Lemma errors_AsRetriable_Append e : errors_AsRetriable (Append None e) = errors_AsRetriable e.
Proof. rewrite Append_nil. by destruct e. Qed.

Lemma aborted_Append e : aborted e -> aborted (Append None e).
Proof. unfold aborted. by rewrite !errors_Is_Append, errors_AsRetriable_Append. Qed.

(** The step returns. *)
Definition total (step : Step W) : Prop :=
  forall ctx state w, valid state w -> exists r w', step ctx state w = (Ret r, w') /\ le w w'.

(** Started with a cancelled context, the step returns an abort. *)
Definition aborts (step : Step W) : Prop :=
  forall ctx state w, valid state w -> canceled ctx w ->
    exists ok e w', step ctx state w = (Ret (ok, Some e), w') /\ aborted e /\ le w w'.

(** Unfold the monad. *)
Ltac steps := unfold mbind, stateful_bind, mret, stateful_ret, lift_world, update_world.

Lemma total_Identity : total IdentityStep.
Proof. intros ctx state w Hv. by eexists _, _. Qed.

Lemma total_Try step : total step -> total (TryStep step).
Proof.
  intros Ht ctx state w Hv. destruct (Ht ctx state w Hv) as ([ok err] & w1 & Hr & Hle).
  unfold TryStep. steps. rewrite Hr. destruct (Is err _); eauto.
Qed.

Lemma aborts_Try step : aborts step -> aborts (TryStep step).
Proof.
  intros Ha ctx state w Hv Hc. destruct (Ha ctx state w Hv Hc) as (ok & e & w1 & Hr & He & Hle).
  unfold TryStep. steps. rewrite Hr. cbn. rewrite (proj1 He). eauto 10.
Qed.

Lemma total_OnAbort step hook : total step -> total hook -> total (OnAbortStep step hook).
Proof.
  intros Ht Hh ctx state w Hv. destruct (Ht ctx state w Hv) as ([ok [e|]] & w1 & Hr & Hle);
    unfold OnAbortStep; steps; rewrite Hr; [|by eauto].
  destruct (Is (Some e) _); [|by eauto].
  destruct (Hh Background state w1) as (r2 & w2 & Hr2 & Hle2); [by eapply valid_le|].
  rewrite Hr2. eexists _, _. split; [done|]. by etrans.
Qed.

Lemma aborts_OnAbort step hook : aborts step -> total hook -> aborts (OnAbortStep step hook).
Proof.
  intros Ha Hh ctx state w Hv Hc. destruct (Ha ctx state w Hv Hc) as (ok & e & w1 & Hr & He & Hle).
  unfold OnAbortStep. steps. rewrite Hr. cbn. rewrite (proj1 He).
  destruct (Hh Background state w1) as (r2 & w2 & Hr2 & Hle2); [by eapply valid_le|].
  rewrite Hr2. eexists _, _, _. split; [done|]. split; [done|]. by etrans.
Qed.

Lemma total_OnError step hook : total step -> total hook -> total (OnErrorStep step hook).
Proof.
  intros Ht Hh ctx state w Hv. destruct (Ht ctx state w Hv) as ([ok [e|]] & w1 & Hr & Hle);
    unfold OnErrorStep; steps; rewrite Hr; [|by eauto].
  destruct (negb _); [|by eauto].
  destruct (Hh Background state w1) as ([ok2 [e2|]] & w2 & Hr2 & Hle2); [by eapply valid_le|..];
    rewrite Hr2; eexists _, _; (split; [done|]); by etrans.
Qed.

Lemma aborts_OnError step hook : aborts step -> aborts (OnErrorStep step hook).
Proof.
  intros Ha ctx state w Hv Hc. destruct (Ha ctx state w Hv Hc) as (ok & e & w1 & Hr & He & Hle).
  unfold OnErrorStep. steps. rewrite Hr. cbn. rewrite (proj1 He). cbn.
  eexists _, _, _. split; [done|]. by split; [apply aborted_Append|].
Qed.

Lemma total_OnFailure step hook : total step -> total hook -> total (OnFailureStep step hook).
Proof.
  intros Ht Hh ctx state w Hv. destruct (Ht ctx state w Hv) as ([ok [e|]] & w1 & Hr & Hle);
    unfold OnFailureStep; steps; rewrite Hr; [by eauto|].
  destruct (negb ok); [|by eauto].
  destruct (Hh ctx state w1) as ([ok2 [e2|]] & w2 & Hr2 & Hle2); [by eapply valid_le|..];
    rewrite Hr2; eexists _, _; (split; [done|]); by etrans.
Qed.

Lemma aborts_OnFailure step hook : aborts step -> aborts (OnFailureStep step hook).
Proof.
  intros Ha ctx state w Hv Hc. destruct (Ha ctx state w Hv Hc) as (ok & e & w1 & Hr & He & Hle).
  unfold OnFailureStep. steps. rewrite Hr. eauto 10.
Qed.

Lemma total_OnSuccess step hook : total step -> total hook -> total (OnSuccessStep step hook).
Proof.
  intros Ht Hh ctx state w Hv. destruct (Ht ctx state w Hv) as ([ok [e|]] & w1 & Hr & Hle);
    unfold OnSuccessStep; steps; rewrite Hr; [by eauto|].
  destruct (negb ok); [by eauto|].
  destruct (Hh ctx state w1) as (r2 & w2 & Hr2 & Hle2); [by eapply valid_le|].
  rewrite Hr2. eexists _, _. split; [done|]. by etrans.
Qed.

Lemma aborts_OnSuccess step hook : aborts step -> aborts (OnSuccessStep step hook).
Proof.
  intros Ha ctx state w Hv Hc. destruct (Ha ctx state w Hv Hc) as (ok & e & w1 & Hr & He & Hle).
  unfold OnSuccessStep. steps. rewrite Hr. eauto 10.
Qed.

(** The hook of [ensure] runs in any case. *)
Lemma ensure_runs step hook ctx state w :
  total step -> total hook -> valid state w ->
  exists ok err w1 ctxErr w2 hookOk hookErr w3 ctxErr' w4 r,
    step ctx state w = (Ret (ok, err), w1) /\ ctx_Err ctx w1 = (ctxErr, w2) /\
    hook (match ctxErr with Some _ => Background | None => ctx end) state w2
      = (Ret (hookOk, hookErr), w3) /\
    ctx_Err ctx w3 = (ctxErr', w4) /\ EnsureStep step hook ctx state w = (Ret r, w4) /\
    le w w1 /\ le w1 w2 /\ le w2 w3 /\ le w3 w4 /\
    r = match ctxErr' with
        | Some e => (false, Some (Context e))
        | None =>
            match append_err (append_err None err) hookErr with
            | Some e => (false, Some e)
            | None => (ok && hookOk, None)
            end
        end.
Proof.
  intros Ht Hh Hv. destruct (Ht ctx state w Hv) as ([ok err] & w1 & Hr & Hle1).
  assert (Hle2 := le_Err ctx w1). destruct (ctx_Err ctx w1) as [ctxErr w2] eqn:Hctx. cbn in Hle2.
  destruct (Hh (match ctxErr with Some _ => Background | None => ctx end) state w2)
    as ([hookOk hookErr] & w3 & Hr3 & Hle3); [eapply valid_le; [|done]; by etrans|].
  assert (Hle4 := le_Err ctx w3). destruct (ctx_Err ctx w3) as [ctxErr' w4] eqn:Hctx'. cbn in Hle4.
  eexists ok, err, w1, ctxErr, w2, hookOk, hookErr, w3, ctxErr', w4, _.
  split_and!; try done. unfold EnsureStep. steps. rewrite Hr, Hctx, Hr3, Hctx'.
  destruct ctxErr'; [done|]. by destruct (append_err (append_err None err) hookErr).
Qed.

Lemma total_Ensure step hook : total step -> total hook -> total (EnsureStep step hook).
Proof.
  intros Ht Hh ctx state w Hv.
  destruct (ensure_runs step hook ctx state w Ht Hh Hv)
    as (ok & err & w1 & c1 & w2 & ok2 & err2 & w3 & c2 & w4 & r & _ & _ & _ & _ & Hr & L1 & L2 & L3 & L4 & _).
  exists r, w4. split; [done|]. do 3 (etrans; [eassumption|]). done.
Qed.

Lemma aborts_Ensure step hook : total step -> total hook -> aborts (EnsureStep step hook).
Proof.
  intros Ht Hh ctx state w Hv Hc.
  destruct (ensure_runs step hook ctx state w Ht Hh Hv)
    as (ok & err & w1 & c1 & w2 & ok2 & err2 & w3 & c2 & w4 & r & _ & _ & _ & Hctx & Hr & L1 & L2 & L3 & L4 & ->).
  assert (L : le w w3) by (do 2 (etrans; [eassumption|]); done).
  assert (Hc2 : c2 = Some CtxCanceled).
  { rewrite <- (canceled_Err ctx w3) by by apply (le_canceled _ _ L). by rewrite Hctx. }
  subst c2. eexists _, _, w4. split; [done|]. split; [apply aborted_Canceled|]. by etrans.
Qed.

Lemma total_Timeout step d : total step -> total (TimeoutStep step d).
Proof.
  intros Ht ctx state w Hv. unfold TimeoutStep. steps. destruct (ParseDuration d) as [n|]; [|by eexists _, _].
  assert (Hle := le_WithTimeout ctx n w). destruct (WithTimeout ctx n w) as [ctx' w0]. cbn in Hle.
  destruct (Ht ctx' state w0) as ([ok err] & w1 & Hr & Hle1); [by eapply valid_le|]. rewrite Hr.
  assert (Hle2 := le_cancel ctx' w1).
  destruct (Is err _); eexists _, _; (split; [done|]); do 2 (etrans; [eassumption|]); done.
Qed.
- - - -
> _WORK TO COMPLETE_:
All lines of the records above that carry the word "OnAbortStep" should be listed.

> _SOLVED PROBLEM_:
Lemma total_OnAbort step hook : total step -> total hook -> total (OnAbortStep step hook).
    unfold OnAbortStep; steps; rewrite Hr; [|by eauto].
Lemma aborts_OnAbort step hook : aborts step -> total hook -> aborts (OnAbortStep step hook).
  unfold OnAbortStep. steps. rewrite Hr. cbn. rewrite (proj1 He).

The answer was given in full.